# 2008 BMW X3 3.0si EWS & ZKE Code



## Jfeliciano94 (Jan 27, 2021)

This past weekend I left a store and tried to turn my car on. When turning it on it gave a crazy sputtering noise and wouldn’t turn on. We then thought it might of been the starter, but it tested good. It did pass smog on 1/24/2021. On the way to smog the vehicle, we were at a stop light and it stalled out. Dash lights still on but engine turned off. So we thought it might of been the battery. When we had the battery and alternator tested, it read that the battery was bad but alternator tested great. When we went to purchase a new battery we had the old battery tested again. The old battery, dated 2017, tested good. But with it being a 2017 we went ahead and bought a new battery. 
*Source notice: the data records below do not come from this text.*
(** * Backbeat: replication task engine and metadata mirror

    A shallow embedding of the parts of the repository that its
    specification talks about:

    - [Planner]: the range planner of [MultipleBackendTask]
      ([_getRangeSize], [_getGCPRangeSize], [_getRanges]);
    - [MultipleBackendTask]: the outcome handler
      ([_handleReplicationOutcome]), the callbacks that tag errors with an
      origin, the data path ([_getAndPutData]), the source state check
      ([_checkObjectState], [_checkMPUState]) and the MPU path
      ([_sendInitiateMPU], [_completeRangedMPU], [_completeMPU]);
    - [MongoQueueProcessor]: [processKafkaEntry] of the metadata mirror;
    - [RaftLogEntry]: the three constructors of log entries;
    - [TaskFlow]: the flow of a replication in [MultipleBackendTask]
      ([_getBucketReplicationConfigurationOnce], [_processReplicationEntry],
      [_putDeleteMarkerOnce], the tagging requests,
      [_getReplicationEndpointType]);
    - [MetricsConsumer]: [processKafkaEntry] of the metrics consumer and
      the requests it sends to the stats client;
    - [MirrorReplay], [MpuShape], [PlannerShape]: what the facts about
      replays on the mirror, about runs of the MPU and about the planner's
      ranges are stated with.

    JavaScript numbers are modelled as [Z]: every number the planner
    handles is an integer, and its arithmetic ([*= 2], [+], [-], a division
    by a power of two) is exact on the integers a double represents exactly.
    [while] loops are modelled with fuel; [None] stands for a loop that is
    still running when the fuel is spent.

    Asynchronous code is modelled by what it does between two waits: the
    requests it sends and the callback it calls. The MPU path, which keeps
    several requests in flight, is a machine that takes the answers in the
    order in which they arrive and records a trace. *)

From Stdlib Require Import ZArith List String Bool Lia.
From stdpp Require Import base option list strings gmap pretty.
Import ListNotations.

(** ** Range planner (MultipleBackendTask) *)

Module Planner.
Local Open Scope Z_scope.

Definition MiB : Z := 1024 * 1024.

Definition MPU_GCP_MAX_PARTS : Z := 1024.

(** The JavaScript test [a / b > k] for integers [a], [b], [k]: the
    division is the real one (no truncation), a division of a positive
    number by zero is [+Infinity], and [-Infinity] and [NaN] compare
    false. *)
Definition quot_gt (a b k : Z) : bool :=
  if 0 <? b then k * b <? a
  else if b <? 0 then a <? k * b
  else 0 <? a.

(** [Math.ceil(a / b)] for a positive divisor. *)
Definition ceil_div (a b : Z) : Z := (a + b - 1) / b.

(** [Math.ceil(Math.log(n) / Math.log(2))], taken at its mathematical
    value: the least [k] with [n <= 2 ^ k]. The rounding of [Math.log] is
    not modelled. *)
Definition ceil_log2 (n : Z) : Z := Z.log2_up n.

(** First loop of [_getRangeSize]:
    [while (contentLen / rangeSize > 1000) {
       if (rangeSize >= 512 MiB) break;
       rangeSize *= 2; }] *)
Fixpoint grow_to_1000 (fuel : nat) (contentLen rangeSize : Z) : option Z :=
  match fuel with
  | O => None
  | S fuel' =>
      if quot_gt contentLen rangeSize 1000 then
        if 512 * MiB <=? rangeSize then Some rangeSize
        else grow_to_1000 fuel' contentLen (rangeSize * 2)
      else Some rangeSize
  end.

(** Second loop of [_getRangeSize]:
    [while (contentLen / rangeSize > 10000) rangeSize *= 2;] *)
Fixpoint grow_to_10000 (fuel : nat) (contentLen rangeSize : Z) : option Z :=
  match fuel with
  | O => None
  | S fuel' =>
      if quot_gt contentLen rangeSize 10000 then
        grow_to_10000 fuel' contentLen (rangeSize * 2)
      else Some rangeSize
  end.

Definition _getRangeSize (fuel : nat) (contentLen : Z) : option Z :=
  let rangeSize := 16 * MiB in
  if contentLen <=? rangeSize then Some contentLen
  else
    rangeSize ← grow_to_1000 fuel contentLen rangeSize;
    grow_to_10000 fuel contentLen rangeSize.

Definition _getGCPRangeSize (fuel : nat) (contentLen : Z) : option Z :=
  rangeSize ← _getRangeSize fuel contentLen;
  if quot_gt contentLen rangeSize MPU_GCP_MAX_PARTS then
    let pow := 2 ^ ceil_log2 contentLen in
    Some (ceil_div pow MPU_GCP_MAX_PARTS)
  else Some rangeSize.

(** A byte range, both ends inclusive. *)
Record Range : Type := { start : Z; end_ : Z }.

Definition range_size (r : Range) : Z := end_ r - start r + 1.

(** The loop of [_getRanges]; the state is [(ranges, start, end)], and
    the loop returns the ranges pushed and the final [start]. *)
Fixpoint ranges_loop (fuel : nat) (contentLen size : Z)
    (ranges : list Range) (start end_ : Z) : option (list Range * Z) :=
  match fuel with
  | O => None
  | S fuel' =>
      if end_ <? contentLen - 1 then
        let end_ := start + size - 1 in
        if end_ <? contentLen - 1 then
          ranges_loop fuel' contentLen size
            (ranges ++ [{| start := start; end_ := end_ |}]) (end_ + 1) end_
        else ranges_loop fuel' contentLen size ranges start end_
      else Some (ranges, start)
  end.

(** [_getRanges]: a list of ranges, [None] standing for the [null] range
    of a 0-byte object. *)
Definition _getRanges (fuel : nat) (contentLen : Z) (isGCP : bool)
    : option (list (option Range)) :=
  if contentLen =? 0 then Some [None]
  else
    size ← (if isGCP then _getGCPRangeSize fuel contentLen
            else _getRangeSize fuel contentLen);
    '(ranges, start) ← ranges_loop fuel contentLen size [] 0 0;
    Some (Some <$> (ranges ++ [{| start := start; end_ := contentLen - 1 |}])).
Once we put the new battery in, I went to go get gas. When I was at a stop light a battery light came on the dash, disappeared and then the car stalled out again. Still dash lights are on just the car engine turned off. After fueling up, we went to an auto store to have the battery and alternator tested again. We were told that the battery was around 60%. We thought it might of been the alternator not working. Bought a multimeter, did some tests and alternator still ran like it’s supposed too.

Next day, contacted one of the local BMW shops. They put it on the code reader for BMW, stated that the starter, battery and alternator are good. Even registered battery to vehicle. But their concern was the EWS and ZKE.

Does anyone have any knowledge of what it may be? Car keeps stalling out randomly. Did we miss something when putting the car back together after testing the starter?


----------